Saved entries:
(* ===== verification/RaftNode.v ===== *)
(** * raft/raft.go: one Raft peer

    The state of the Go struct [Raft] as a record, and one definition per
    method.  Every method of the source holds [rf.mu] while it reads or
    writes the struct, so each definition is one critical section.  A
    [go rf.sendX(peer, args, ...)] statement is an element of the list of
    calls the definition returns; a send on [applyCh] is an element of the
    list of messages it returns.  The part of [sendRequestVote] and
    [sendAppendEntries] that follows the RPC takes the outcome of
    [Call()] as an argument: [None] when it returned false. *)

From Stdlib Require Import ZArith Lia.
From stdpp Require Import base numbers strings gmap list.
From S2P Require Import Prelude Persister.
Local Open Scope Z_scope.

Inductive State := Leader | Follower | Candidate.

#[export] Instance State_eq_dec : EqDecision State.
Proof. solve_decision. Defined.

Section node.
(** The commands the service stores in the log: the dynamic values of the
    source's [interface{}]; the nil interface is [None]. *)
Context {Cmd : Type}.

Record LogEntry := mkLogEntry {
  le_Term : Z;
  le_Command : option Cmd;
}.

Record ApplyMsg := mkApplyMsg {
  CommandValid : bool;
  am_Command : option Cmd;
  CommandIndex : Z;
}.

(** [peers] is the length of the source's slice of RPC end points: the
    code uses the slice only for its length and to address a peer. *)
Record Raft := mkRaft {
  peers : nat;
  me : nat;
  dead : bool;
  state : State;
  votes : Z;
  currentTerm : Z;
  votedFor : Z;
  log : list LogEntry;
  commitIndex : Z;
  lastApplied : Z;
  nextIndex : list Z;
  matchIndex : list Z;
}.

Record RequestVoteArgs := mkRequestVoteArgs {
  rva_Term : Z;
  rva_CandidateId : Z;
  rva_LastLogIndex : Z;
  rva_LastLogTerm : Z;
}.

Record RequestVoteReply := mkRequestVoteReply {
  rvr_Term : Z;
  rvr_VoteGranted : bool;
}.

Record AppendEntriesArgs := mkAppendEntriesArgs {
  aea_Term : Z;
  aea_LeaderId : Z;
  aea_PrevLogIndex : Z;
  aea_PrevLogTerm : Z;
  aea_Entries : list LogEntry;
  aea_LeaderCommit : Z;
}.

Record AppendEntriesReply := mkAppendEntriesReply {
  aer_Term : Z;
  aer_Success : bool;
}.

(** Field assignments. *)
Definition set_dead (x : bool) (r : Raft) : Raft :=
  mkRaft (peers r) (me r) x (state r) (votes r) (currentTerm r) (votedFor r)
    (log r) (commitIndex r) (lastApplied r) (nextIndex r) (matchIndex r).
Definition set_state (x : State) (r : Raft) : Raft :=
  mkRaft (peers r) (me r) (dead r) x (votes r) (currentTerm r) (votedFor r)
    (log r) (commitIndex r) (lastApplied r) (nextIndex r) (matchIndex r).
Definition set_votes (x : Z) (r : Raft) : Raft :=
  mkRaft (peers r) (me r) (dead r) (state r) x (currentTerm r) (votedFor r)
    (log r) (commitIndex r) (lastApplied r) (nextIndex r) (matchIndex r).
Definition set_currentTerm (x : Z) (r : Raft) : Raft :=
  mkRaft (peers r) (me r) (dead r) (state r) (votes r) x (votedFor r)
    (log r) (commitIndex r) (lastApplied r) (nextIndex r) (matchIndex r).
Definition set_votedFor (x : Z) (r : Raft) : Raft :=
  mkRaft (peers r) (me r) (dead r) (state r) (votes r) (currentTerm r) x
    (log r) (commitIndex r) (lastApplied r) (nextIndex r) (matchIndex r).
Definition set_log (x : list LogEntry) (r : Raft) : Raft :=
  mkRaft (peers r) (me r) (dead r) (state r) (votes r) (currentTerm r)
    (votedFor r) x (commitIndex r) (lastApplied r) (nextIndex r) (matchIndex r).
Definition set_commitIndex (x : Z) (r : Raft) : Raft :=
  mkRaft (peers r) (me r) (dead r) (state r) (votes r) (currentTerm r)
    (votedFor r) (log r) x (lastApplied r) (nextIndex r) (matchIndex r).
Definition set_lastApplied (x : Z) (r : Raft) : Raft :=
  mkRaft (peers r) (me r) (dead r) (state r) (votes r) (currentTerm r)
    (votedFor r) (log r) (commitIndex r) x (nextIndex r) (matchIndex r).
Definition set_nextIndex (x : list Z) (r : Raft) : Raft :=
  mkRaft (peers r) (me r) (dead r) (state r) (votes r) (currentTerm r)
    (votedFor r) (log r) (commitIndex r) (lastApplied r) x (matchIndex r).
Definition set_matchIndex (x : list Z) (r : Raft) : Raft :=
  mkRaft (peers r) (me r) (dead r) (state r) (votes r) (currentTerm r)
    (votedFor r) (log r) (commitIndex r) (lastApplied r) (nextIndex r) x.

(** [for peer := range rf.peers { if peer != rf.me { ... } }] *)
Definition other_peers (rf : Raft) : list nat :=
  filter (fun p => p <> me rf) (seq 0 (peers rf)).

(** [count > len(rf.peers)/2], on Go's truncating division *)
Definition majority (rf : Raft) (count : Z) : bool :=
  Z.quot (Z.of_nat (peers rf)) 2 <? count.

(** ** State queries *)

Definition GetState (rf : Raft) : Z * bool :=
  (currentTerm rf, bool_decide (state rf = Leader)).

Definition Kill (rf : Raft) : Raft := set_dead true rf.

Definition killed (rf : Raft) : bool := dead rf.

(** ** Start *)

Definition Start (rf : Raft) (command : option Cmd) : result (Raft * (Z * Z * bool)) :=
  let term := currentTerm rf in
  if decide (state rf <> Leader) then Ok (rf, (-1, term, false))
  else
    let rf := set_log (log rf ++ [mkLogEntry term command]) rf in
    let index := len (log rf) - 1 in
    mi ← assign (matchIndex rf) (Z.of_nat (me rf)) index;
    let rf := set_matchIndex mi rf in
    ni ← assign (nextIndex rf) (Z.of_nat (me rf)) (index + 1);
    let rf := set_nextIndex ni rf in
    Ok (rf, (index, term, true)).

(** ** Elections *)

Definition becomeCandidate (rf : Raft) : result (Raft * list (nat * RequestVoteArgs)) :=
  let rf := set_state Candidate rf in
  let rf := set_currentTerm (currentTerm rf + 1) rf in
  let rf := set_votedFor (Z.of_nat (me rf)) rf in
  let rf := set_votes 1 rf in
  last ← index (log rf) (len (log rf) - 1);
  let args := {| rva_Term := currentTerm rf;
                 rva_CandidateId := Z.of_nat (me rf);
                 rva_LastLogIndex := len (log rf) - 1;
                 rva_LastLogTerm := le_Term last |} in
  Ok (rf, (fun peer => (peer, args)) <$> other_peers rf).

Definition candidateUpToDate (args : RequestVoteArgs) (lastIndex lastTerm : Z) : bool :=
  if rva_LastLogTerm args =? lastTerm then lastIndex <=? rva_LastLogIndex args
  else lastTerm <? rva_LastLogTerm args.

(** The reply starts as the zero value the RPC layer allocates. *)
Definition RequestVote (rf : Raft) (args : RequestVoteArgs)
    : result (Raft * RequestVoteReply) :=
  let reply := mkRequestVoteReply 0 false in
  if rva_Term args <? currentTerm rf then
    Ok (rf, mkRequestVoteReply (currentTerm rf) false)
  else
    let rf := if currentTerm rf <? rva_Term args then
                set_votedFor (-1) (set_currentTerm (rva_Term args) (set_state Follower rf))
              else rf in
    let lastIndex := len (log rf) - 1 in
    last ← index (log rf) lastIndex;
    if ((votedFor rf =? -1) || (votedFor rf =? rva_CandidateId args))
       && candidateUpToDate args lastIndex (le_Term last) then
      Ok (set_votedFor (rva_CandidateId args) rf,
          mkRequestVoteReply (rvr_Term reply) true)
    else Ok (rf, reply).

Definition becomeFollower (term : Z) (rf : Raft) : Raft :=
  set_votedFor (-1) (set_state Follower (set_currentTerm term rf)).

Definition emptyAppendEntriesArgs : AppendEntriesArgs :=
  mkAppendEntriesArgs 0 0 0 0 [] 0.

(** [sendRequestVote] after [Call()] returned. *)
Definition sendRequestVote (rf : Raft) (call : option RequestVoteReply)
    : Raft * list (nat * AppendEntriesArgs) :=
  match call with
  | None => (rf, [])
  | Some reply =>
    if currentTerm rf <? rvr_Term reply then (becomeFollower (rvr_Term reply) rf, [])
    else if rvr_VoteGranted reply then
      let rf := set_votes (votes rf + 1) rf in
      if majority rf (votes rf) then
        if decide (state rf = Candidate) then
          let rf := set_state Leader rf in
          let initialIndex := len (log rf) in
          let rf := set_nextIndex (replicate (peers rf) initialIndex) rf in
          let rf := set_matchIndex (replicate (peers rf) 0) rf in
          (rf, (fun peer => (peer, emptyAppendEntriesArgs)) <$> other_peers rf)
        else (rf, [])
      else (rf, [])
    else (rf, [])
  end.

(** ** Log replication *)

(** [for startIndex := i; startIndex <= rf.commitIndex; startIndex++ {
      rf.applyCh <- ApplyMsg{...}; rf.lastApplied = startIndex }] *)
Fixpoint applyLoop (fuel : nat) (startIndex : Z) (rf : Raft)
    : result (Raft * list ApplyMsg) :=
  if startIndex <=? commitIndex rf then
    match fuel with
    | O => Panic OutOfFuel
    | S fuel =>
      e ← index (log rf) startIndex;
      '(rf, msgs) ← applyLoop fuel (startIndex + 1) (set_lastApplied startIndex rf);
      Ok (rf, mkApplyMsg true (le_Command e) startIndex :: msgs)
    end
  else Ok (rf, []).

(** The apply loop started at [lastApplied + 1]; it runs at most
    [commitIndex - lastApplied] times. *)
Definition applyCommitted (rf : Raft) : result (Raft * list ApplyMsg) :=
  applyLoop (Z.to_nat (commitIndex rf - lastApplied rf)) (lastApplied rf + 1) rf.

Definition AppendEntries (rf : Raft) (args : AppendEntriesArgs)
    : result (Raft * AppendEntriesReply * list ApplyMsg) :=
  if aea_Term args <? currentTerm rf then
    Ok (rf, mkAppendEntriesReply (currentTerm rf) false, [])
  else
    let rf := if currentTerm rf <? aea_Term args
              then becomeFollower (aea_Term args) rf else rf in
    let refuse := mkAppendEntriesReply (currentTerm rf) false in
    if len (log rf) <=? aea_PrevLogIndex args then Ok (rf, refuse, [])
    else
      e ← index (log rf) (aea_PrevLogIndex args);
      if negb (aea_PrevLogTerm args =? le_Term e) then
        l ← slice_to (log rf) (aea_PrevLogIndex args);
        Ok (set_log l rf, refuse, [])
      else
        l ← slice_to (log rf) (aea_PrevLogIndex args + 1);
        let rf := set_log (l ++ aea_Entries args) rf in
        let reply := mkAppendEntriesReply (currentTerm rf) true in
        if commitIndex rf <? aea_LeaderCommit args then
          let rf := if len (log rf) - 1 <? aea_LeaderCommit args
                    then set_commitIndex (len (log rf) - 1) rf
                    else set_commitIndex (aea_LeaderCommit args) rf in
          '(rf, msgs) ← applyCommitted rf;
          Ok (rf, reply, msgs)
        else Ok (rf, reply, []).

(** [for _, idx := range rf.matchIndex { if idx >= N { count++ } }] *)
Fixpoint countReplicated (mi : list Z) (N count : Z) : Z :=
  match mi with
  | [] => count
  | idx :: mi => countReplicated mi N (if N <=? idx then count + 1 else count)
  end.

(** [for N := len(rf.log) - 1; N >= rf.commitIndex; N-- { ... break }] *)
Fixpoint commitLoop (fuel : nat) (N : Z) (rf : Raft) : result (Raft * list ApplyMsg) :=
  if commitIndex rf <=? N then
    match fuel with
    | O => Panic OutOfFuel
    | S fuel =>
      e ← index (log rf) N;
      let count := if le_Term e =? currentTerm rf
                   then countReplicated (matchIndex rf) N 0 else 0 in
      if majority rf count && bool_decide (state rf = Leader) then
        applyCommitted (set_commitIndex N rf)
      else commitLoop fuel (N - 1) rf
    end
  else Ok (rf, []).

Definition advanceCommit (rf : Raft) : result (Raft * list ApplyMsg) :=
  commitLoop (Z.to_nat (len (log rf) - commitIndex rf)) (len (log rf) - 1) rf.

(** [sendAppendEntries] after [Call()] returned. *)
Definition sendAppendEntries (rf : Raft) (server : nat) (args : AppendEntriesArgs)
    (call : option AppendEntriesReply) : result (Raft * list ApplyMsg) :=
  match call with
  | None => Ok (rf, [])
  | Some reply =>
    if decide (state rf <> Leader) then Ok (rf, [])
    else if currentTerm rf <? aer_Term reply then
      Ok (becomeFollower (aer_Term reply) rf, [])
    else
      back ← (if aer_Success reply then Ok None
              else ni ← index (nextIndex rf) (Z.of_nat server);
                   if 1 <? ni then
                     l ← assign (nextIndex rf) (Z.of_nat server) (Z.quot ni 2);
                     Ok (Some l)
                   else Ok None);
      match back with
      | Some l => Ok (set_nextIndex l rf, [])
      | None =>
        rf ← (if aer_Success reply then
                let m := len (aea_Entries args) + aea_PrevLogIndex args in
                mi ← assign (matchIndex rf) (Z.of_nat server) m;
                ni ← assign (nextIndex rf) (Z.of_nat server) (m + 1);
                Ok (set_nextIndex ni (set_matchIndex mi rf))
              else Ok rf);
        advanceCommit rf
      end
  end.

Definition heartBeatArgs (rf : Raft) (peer : nat) : result AppendEntriesArgs :=
  ni ← index (nextIndex rf) (Z.of_nat peer);
  if ni <? len (log rf) then
    prev ← index (log rf) (ni - 1);
    entries ← slice_from (log rf) ni;
    Ok (mkAppendEntriesArgs (currentTerm rf) (Z.of_nat (me rf)) (ni - 1)
          (le_Term prev) entries (commitIndex rf))
  else
    last ← index (log rf) (len (log rf) - 1);
    Ok (mkAppendEntriesArgs (currentTerm rf) (Z.of_nat (me rf)) (ni - 1)
          (le_Term last) [] (commitIndex rf)).

Definition sendHeartBeats (rf : Raft) : result (list (nat * AppendEntriesArgs)) :=
  if decide (state rf <> Leader) then Ok []
  else collect (fun peer => args ← heartBeatArgs rf peer; Ok (peer, args)) (other_peers rf).
End node.

Arguments LogEntry : clear implicits.
Arguments ApplyMsg : clear implicits.
Arguments Raft : clear implicits.
Arguments AppendEntriesArgs : clear implicits.

(** ** Persistence

    [labgob] wraps Go's [encoding/gob].  The code uses two facts of it: a
    fresh encoder turns a sequence of values into bytes, and a fresh decoder
    on those bytes returns the same values in the same order. *)

Inductive gobval (Cmd : Type) :=
| GLog (l : list (LogEntry Cmd))
| GInt (z : Z).
Arguments GLog {Cmd} l.
Arguments GInt {Cmd} z.

Class Gob (Cmd : Type) := {
  gob_encode : list (gobval Cmd) -> bytes;
  gob_decode : bytes -> option (list (gobval Cmd));
  gob_roundtrip : forall vs, gob_decode (gob_encode vs) = Some vs;
  gob_nonempty : forall v vs, gob_encode (v :: vs) <> [];
}.

Section persistence.
Context {Cmd : Type} `{Gob Cmd}.

Definition persist (rf : Raft Cmd) (ps : Persister) : Persister :=
  let data := gob_encode [GLog (log rf); GInt (currentTerm rf); GInt (votedFor rf)] in
  SaveRaftState ps data.

Definition readPersist (rf : Raft Cmd) (data : bytes) : result (Raft Cmd) :=
  if len data <? 1 then Ok rf
  else
    match gob_decode data with
    | Some (GLog l :: GInt t :: GInt v :: _) =>
      Ok (set_votedFor v (set_currentTerm t (set_log l rf)))
    | _ => Panic (PanicMsg "error reading persisted state")
    end.

Definition Make (peers me : nat) (persister : Persister) : result (Raft Cmd) :=
  let rf := {| peers := peers; me := me; dead := false; state := Follower;
               votes := 0; currentTerm := 0; votedFor := -1;
               log := [mkLogEntry 0 None]; commitIndex := 0; lastApplied := 0;
               nextIndex := []; matchIndex := [] |} in
  readPersist rf (ReadRaftState persister).
End persistence.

# Work order
Look above for the line with "gob_roundtrip : forall" and the line with "Definition persist (rf"; transcribe both and all lines in between, exactly, and nothing else.

# Answer below
  gob_roundtrip : forall vs, gob_decode (gob_encode vs) = Some vs;
  gob_nonempty : forall v vs, gob_encode (v :: vs) <> [];
}.

Section persistence.
Context {Cmd : Type} `{Gob Cmd}.

Definition persist (rf : Raft Cmd) (ps : Persister) : Persister :=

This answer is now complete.